Many restaurants involved in what is now the deadliest known E. coli outbreak in modern history had received deliveries of the sprouts, which are often used in mixed salads.
The current outbreak has been blamed on a highly aggressive, "super-toxic" strain of E. coli. Officials at the U.S. Centers for Disease Control and Prevention say two previous reports of a similar strain have occurred elsewhere. One involved a 29-year-old woman in South Korea, reported in 2006. The other was a small cluster of cases in the Republic of Georgia in 2009.

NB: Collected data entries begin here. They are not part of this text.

(** ** The request among the other threads *)

(** What a handler gives: whether it succeeded, its response, and what it left
    of the session. *)
Record Handled := mkHandled { h_ok : bool; h_response : Response; h_session : option SessionState }.
Definition Handler : Type := Request → option SessionState → Response → Handled.
Variable handler : option Handler.

(** The turn on [serial_gate]; how the wait for the handler's answer ends: it
    came, its task panicked or was dropped, or the deadline passed. *)
Inductive Turn := Taken | GateClosed | TurnLate.
Inductive Ending := Came | Lost | Late.

(** What the surroundings of one request do: the other threads before the [n]th
    thing the request does to the server; the clocks; whether the server has a
    queue, and its table of sessions; the answers of the queue, of the gate, and
    of the wait. *)
Record Surroundings := mkSurroundings {
  others : nat → list Op;
  now : Z;
  duration : Z;
  queue : bool;
  table : option SessionTable;
  session_now : Z;
  submitted : bool;
  turn : Turn;
  ending : Ending;
}.
Variable env : Surroundings.

(** What the request does to the server (a guard ends only once), one item for each time it holds the
    lock or changes the counter of handler tasks; [EHand]: the handler is given
    to a thread or a queue that runs it. *)
Inductive Event :=
| EDispatch (r : Request)
| ELook
| ESession (cookie : option string) (session : SessionState)
| EAdmit
| ERelease
| EFail (late : bool)
| ETaskBegin
| ETaskEnd
| EHand (r : Request) (session : option SessionState) (given : Response).

Definition effect (e : Event) (s : ServerState) : ServerState :=
  match e with
  | EDispatch r => (decide_request r (now env) (duration env) s).2
  | EAdmit => (try_begin_handler s).2
  | ERelease => finish_handler s
  | EFail late => record_request_failure late false s
  | ETaskBegin => begin_handler_task s
  | ETaskEnd => step s FinishTask
  | ELook | ESession _ _ | EHand _ _ _ => s
  end.

(** The events so far, each with the state it found. *)
Record World := mkWorld { server : ServerState; trace : list (Event * ServerState) }.
Abbreviation act := (st unit World).

(** The state the event found. *)
Definition happens (e : Event) : act ServerState := fun w =>
  let found := run_ops (others env (length (trace w))) (server w) in
  (mkWorld (effect e found) (trace w ++ [(e, found)])%list, Ok found).

Definition response_from_web (r : Response) : Reply :=
  if buildable r then mkReply (r_status r) (r_headers r) (str_bytes (r_body r)) else response 500 "invalid response".

Definition finish_handler_response (r : Request) (session : option SessionState) (given : Response) : Reply :=
  match (match session with Some s => apply_cookie s given | None => (Ok tt, given) end) with
  | (Ok _, given) =>
      match finish_for_method (method r) given with
      | (Ok _, given) => response_from_web given
      | _ => response 500 "response commit failed"
      end
  | _ => response 500 "session cookie failed"
  end.

Definition handler_reply (h : Handler) (r : Request) (session : option SessionState) : act Reply :=
  let result := h r session (response_for (secure r)) in
  if h_ok result then mret (finish_handler_response r (h_session result) (h_response result))
  else happens (EFail false) ;; mret (response 500 "handler failed").

(** After the admission; [HandlerAdmissionGuard] releases it in [run_serially]. *)
Definition run_in_turn (h : Handler) (r : Request) (session : option SessionState) : act Reply :=
  match turn env with
  | GateClosed => happens (EFail false) ;; mret (response 503 "server is stopping")
  | TurnLate => happens (EFail true) ;; mret (response 408 "handler timed out")
  | Taken =>
      happens ETaskBegin ;;
      happens (EHand r session (response_for (secure r))) ;;
      match ending env with
      | Came => happens ETaskEnd ;; handler_reply h r session
      | Lost => happens ETaskEnd ;; happens (EFail false) ;; mret (response 500 "handler failed")
      | Late => happens (EFail true) ;; mret (response 408 "handler timed out")
      end
  end.
Definition run_serially (h : Handler) (r : Request) (session : option SessionState) : act Reply :=
  found ← happens EAdmit;
  match (try_begin_handler found).1 with
  | Ok _ => reply ← run_in_turn h r session; happens ERelease ;; mret reply
  | _ => happens (EFail false) ;; mret (response 503 "handler queue is full")
  end.

(** The task that was submitted ends its count by itself, in its own time. *)
Definition run_on_queue (h : Handler) (r : Request) (session : option SessionState) : act Reply :=
  happens ETaskBegin ;;
  if submitted env then
    happens (EHand r session (response_for (secure r))) ;;
    match ending env with
    | Came => handler_reply h r session
    | Lost => happens (EFail false) ;; mret (response 503 "handler queue closed")
    | Late => happens (EFail true) ;; mret (response 408 "handler timed out")
    end
  else happens ETaskEnd ;; happens (EFail false) ;; mret (response 503 "handler queue is full").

E. coli can be found in the feces of humans and livestock and can spread to produce through sloppy bathroom habits among farmworkers and through animal waste in fields and in irrigation water. Organic farms tend to use more manure than other producers do.
The farm in Uelzen was shut down Sunday and all its produce recalled, including fresh herbs, fruits, flowers and potatoes. Two of its employees were also infected with E. coli, Lower Saxony Agriculture Minister Lindemann said Sunday. He said 18 different sprout mixtures from the farm were under suspicion, including sprouts of mung beans, broccoli, peas, chickpeas, garlic lentils and radishes.
As for how the sprouts became contaminated, Lindemann noted that they are grown with steam in barrels at 38 degrees Celsius (100 degrees Fahrenheit) -- an ideal environment for bacteria to multiply.
He said it is possible that the water was contaminated with E. coli or that the sprout seeds -- purchased in Germany and other countries -- contained the germ. He said the farmers had not used any manure, which is commonly spread on organic farms and has been known to cause E. coli outbreaks.